Note (18/02/2019): this is an updated version of the initial post about automating the launch of an Amazon EC2 Instance.
We tried Gekkoga’s backtesting and noticed it is a CPU drainer. I never used Amazon EC2 and its ability to quickly deploy servers, but I was curious to test, as it could make a perfect fit for our needs: on-demand renting of high capacity servers, by using Amazon’s “Spot instance” feature. Beware, on EC2 only the smallest VM can be used for free (almost). The servers I would like to use are not free.
Our first step is to learn how to create an Amazon EC2 VM, and to deploy our basic software on it. Then we will manage the automatic deployment of all packages we need to make Gekko & Gekkoga run and automatically start with the Strat we want to test. We will test this on a small VM -the t2.micro- and using the standard AMI (Amazon Machine Image, the OS) “Amazon Linux 2”.
Once this step is complete, we will make a new AMI based on the one we deployed, including custom software and part of its configuration.
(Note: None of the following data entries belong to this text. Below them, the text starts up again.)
(** X6.  The dictionary built by cell 9 has one key per distinct country
    of the column; looking a country up gives its number of occurrences,
    which is at least 1, and a country that does not occur has no entry;
    the counts add up to the number of rows. *)
Theorem country_counts_dictionary (col : list string) :
  NoDup (map fst (value_counts col)) /\
  (forall c n, lookup c (value_counts col) = Some n <->
               In c col /\ n = count c col) /\
  (forall c n, lookup c (value_counts col) = Some n -> (1 <= n)%Z) /\
  (forall c, lookup c (value_counts col) = None <-> ~ In c col) /\
  sumZ (map snd (value_counts col)) = Z.of_nat (List.length col).
Proof.
  assert (Hnd : NoDup (map fst (value_counts col))).
  { eapply Permutation_NoDup; [apply value_counts_keys | apply NoDup_nodup]. }
  assert (Hiff : forall c n, lookup c (value_counts col) = Some n <->
                             In c col /\ n = count c col).
  { intros c n. split.
    - intros H. now apply value_counts_In, lookup_Some_In.
    - intros [Hc ->]. now apply lookup_value_counts. }
  split; [exact Hnd|]. split; [exact Hiff|]. split; [|split].
  - intros c n H. apply Hiff in H. destruct H as [Hc ->].
    unfold count. apply (count_occ_In string_dec) in Hc. lia.
  - intros c. split.
    + intros HN Hc. rewrite (lookup_value_counts _ _ Hc) in HN. discriminate.
    + intros Hc. destruct (lookup c (value_counts col)) as [n|] eqn:E;
        [|reflexivity].
      apply Hiff in E. tauto.
  - unfold value_counts.
    rewrite <- (sumZ_perm (Permutation_map snd (isort_perm _ _))).
    rewrite map_map. simpl.
    rewrite count_by_keys.
    + reflexivity.
    + apply unique_NoDup.
    + intros x Hx. exact (proj2 (unique_In _ _) Hx).
Qed.

(** ** The frame after folding *)

Lemma count_map_fixed (g : string -> string) (c : string) (col : list string) :
  g c = c -> (count c col <= count c (map g col))%Z.
Proof.
  intros Hg. unfold count. induction col as [|x col IH]; simpl; [lia|].
  destruct (string_dec x c) as [->|Hne].
  - rewrite Hg. destruct (string_dec c c); [lia | congruence].
  - destruct (string_dec (g x) c); lia.
Qed.

Lemma Country_relabel (col : list string) (r : row) :
  Country (relabel col r)
  = if (count (Country r) col <? 1000)%Z then "others"%string else Country r.
Proof. unfold relabel. now destruct (count _ _ <? 1000)%Z. Qed.

Lemma relabelled_labels_frequent (l : list row) (r : row) :
  let f := map (relabel (map Country l)) l in
  In r f ->
  Country r = "others"%string \/ (1000 <= count (Country r) (map Country f))%Z.
Proof.
  intros f Hr. subst f. apply in_map_iff in Hr. destruct Hr as (r0 & <- & Hr0).
  rewrite Country_relabel.
  destruct (Z.ltb_spec (count (Country r0) (map Country l)) 1000) as [Hlt|Hge];
    [now left | right].
  set (g := fun c => if (count c (map Country l) <? 1000)%Z
                     then "others"%string else c).
  assert (E : map Country (map (relabel (map Country l)) l)
              = map g (map Country l)).
  { rewrite !map_map. apply map_ext. intros a. apply Country_relabel. }
  rewrite E. etransitivity; [exact Hge|]. apply count_map_fixed.
  unfold g.
  destruct (Z.ltb_spec (count (Country r0) (map Country l)) 1000);
    [lia | reflexivity].
Qed.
Next we will try to automate in a simple batch file the request, ordering, and execution of a new instance based on our customized AMI, with Gekkoga automatic launching & results gathering. This batch file would be used from my own personal/home gekko server that I use to modify and quickly test new Strats.
Launching a new free Amazon EC2 t2.micro test VM
I won’t explain everything here. First you need to create an account and yes you will need to enter some credit cards info, as most of the services can be used for free at the beginning, but some of them will charge a few cents when used (eg. map an Elastic IP on a VM and release it, when it not in used, you are charged, it’s cheap, but you will be charged; also you are allowed your free small VM only a few hours, so you need to stop it as soon as you can to make it available only whern you need it, this is “on-demand” Amazon’s policy, like it or don’t use it:) ).
Then we choose the AMI and then the smallest VM available, as it is allowed in the “free” Amazon package.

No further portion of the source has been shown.